# Extracted entries:
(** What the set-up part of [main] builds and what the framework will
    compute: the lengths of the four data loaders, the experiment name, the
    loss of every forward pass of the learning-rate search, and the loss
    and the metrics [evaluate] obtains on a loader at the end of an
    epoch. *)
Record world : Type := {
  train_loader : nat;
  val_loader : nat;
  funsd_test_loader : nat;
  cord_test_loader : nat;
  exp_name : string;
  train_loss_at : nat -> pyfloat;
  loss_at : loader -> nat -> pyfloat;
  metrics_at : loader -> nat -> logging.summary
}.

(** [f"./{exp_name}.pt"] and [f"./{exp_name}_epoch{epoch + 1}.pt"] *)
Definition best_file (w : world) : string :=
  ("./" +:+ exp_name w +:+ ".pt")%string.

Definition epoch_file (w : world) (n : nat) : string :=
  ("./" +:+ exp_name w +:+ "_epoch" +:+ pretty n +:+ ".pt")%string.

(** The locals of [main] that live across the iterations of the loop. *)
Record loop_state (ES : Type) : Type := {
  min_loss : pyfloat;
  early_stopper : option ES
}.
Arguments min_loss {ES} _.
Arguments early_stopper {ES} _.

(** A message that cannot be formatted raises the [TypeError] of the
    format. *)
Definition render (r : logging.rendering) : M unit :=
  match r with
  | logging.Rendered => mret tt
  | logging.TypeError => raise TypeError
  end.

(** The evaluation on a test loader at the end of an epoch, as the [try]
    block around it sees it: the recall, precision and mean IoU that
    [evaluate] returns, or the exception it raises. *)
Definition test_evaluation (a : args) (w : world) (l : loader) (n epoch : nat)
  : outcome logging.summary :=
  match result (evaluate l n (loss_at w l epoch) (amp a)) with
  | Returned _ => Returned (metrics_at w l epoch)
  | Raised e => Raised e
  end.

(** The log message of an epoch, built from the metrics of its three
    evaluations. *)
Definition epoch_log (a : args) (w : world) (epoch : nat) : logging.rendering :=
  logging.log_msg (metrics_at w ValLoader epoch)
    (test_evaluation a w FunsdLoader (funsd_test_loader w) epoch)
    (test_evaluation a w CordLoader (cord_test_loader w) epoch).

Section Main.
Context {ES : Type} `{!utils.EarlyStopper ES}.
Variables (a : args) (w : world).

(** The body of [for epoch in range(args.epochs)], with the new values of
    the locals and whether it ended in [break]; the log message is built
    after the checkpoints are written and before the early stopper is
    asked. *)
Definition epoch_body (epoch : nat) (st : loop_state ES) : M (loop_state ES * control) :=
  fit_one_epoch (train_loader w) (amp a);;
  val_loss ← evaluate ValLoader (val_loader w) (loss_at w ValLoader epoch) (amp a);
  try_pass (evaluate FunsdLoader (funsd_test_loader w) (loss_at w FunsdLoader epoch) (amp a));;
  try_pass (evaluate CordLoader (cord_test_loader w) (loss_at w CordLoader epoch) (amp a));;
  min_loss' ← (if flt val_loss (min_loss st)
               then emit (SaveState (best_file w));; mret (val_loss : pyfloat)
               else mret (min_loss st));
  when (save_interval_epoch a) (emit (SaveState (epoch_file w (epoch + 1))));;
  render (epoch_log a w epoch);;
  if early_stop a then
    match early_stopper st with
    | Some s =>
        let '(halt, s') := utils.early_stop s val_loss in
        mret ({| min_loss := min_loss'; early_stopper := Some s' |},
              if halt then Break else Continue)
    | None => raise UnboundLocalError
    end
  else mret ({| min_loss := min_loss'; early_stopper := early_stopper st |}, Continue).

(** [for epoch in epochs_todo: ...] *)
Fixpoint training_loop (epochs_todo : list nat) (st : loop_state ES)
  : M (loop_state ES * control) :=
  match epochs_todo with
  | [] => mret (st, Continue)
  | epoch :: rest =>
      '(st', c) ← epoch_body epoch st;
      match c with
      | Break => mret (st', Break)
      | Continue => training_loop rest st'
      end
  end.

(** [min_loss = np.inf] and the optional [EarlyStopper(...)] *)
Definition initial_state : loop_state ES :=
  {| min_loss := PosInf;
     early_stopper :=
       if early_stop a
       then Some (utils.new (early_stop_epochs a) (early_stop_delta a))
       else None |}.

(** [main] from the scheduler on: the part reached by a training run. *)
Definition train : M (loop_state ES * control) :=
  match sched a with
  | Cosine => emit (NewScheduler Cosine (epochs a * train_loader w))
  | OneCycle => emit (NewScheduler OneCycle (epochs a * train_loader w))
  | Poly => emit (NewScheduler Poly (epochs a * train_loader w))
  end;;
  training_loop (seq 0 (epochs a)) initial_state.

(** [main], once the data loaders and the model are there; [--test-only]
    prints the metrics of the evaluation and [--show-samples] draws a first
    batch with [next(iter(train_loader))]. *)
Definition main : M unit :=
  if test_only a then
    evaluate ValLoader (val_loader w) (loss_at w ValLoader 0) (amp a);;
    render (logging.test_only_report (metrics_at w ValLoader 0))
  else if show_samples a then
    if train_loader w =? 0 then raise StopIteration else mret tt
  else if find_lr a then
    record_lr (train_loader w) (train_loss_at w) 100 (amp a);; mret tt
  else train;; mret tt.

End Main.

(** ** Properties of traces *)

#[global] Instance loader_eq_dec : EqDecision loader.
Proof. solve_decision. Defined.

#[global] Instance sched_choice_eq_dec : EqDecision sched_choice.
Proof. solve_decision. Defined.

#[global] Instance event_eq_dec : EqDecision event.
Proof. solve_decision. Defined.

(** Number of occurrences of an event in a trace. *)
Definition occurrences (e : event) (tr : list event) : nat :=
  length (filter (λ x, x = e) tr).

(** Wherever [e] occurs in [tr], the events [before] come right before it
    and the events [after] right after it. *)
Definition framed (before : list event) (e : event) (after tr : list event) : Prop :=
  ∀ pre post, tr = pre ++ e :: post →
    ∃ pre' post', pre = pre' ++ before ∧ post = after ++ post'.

# Directions for this task:
Single out each line of the records above with the string "rendering" in it, and copy it.

# Written answer:
Definition render (r : logging.rendering) : M unit :=
Definition epoch_log (a : args) (w : world) (epoch : nat) : logging.rendering :=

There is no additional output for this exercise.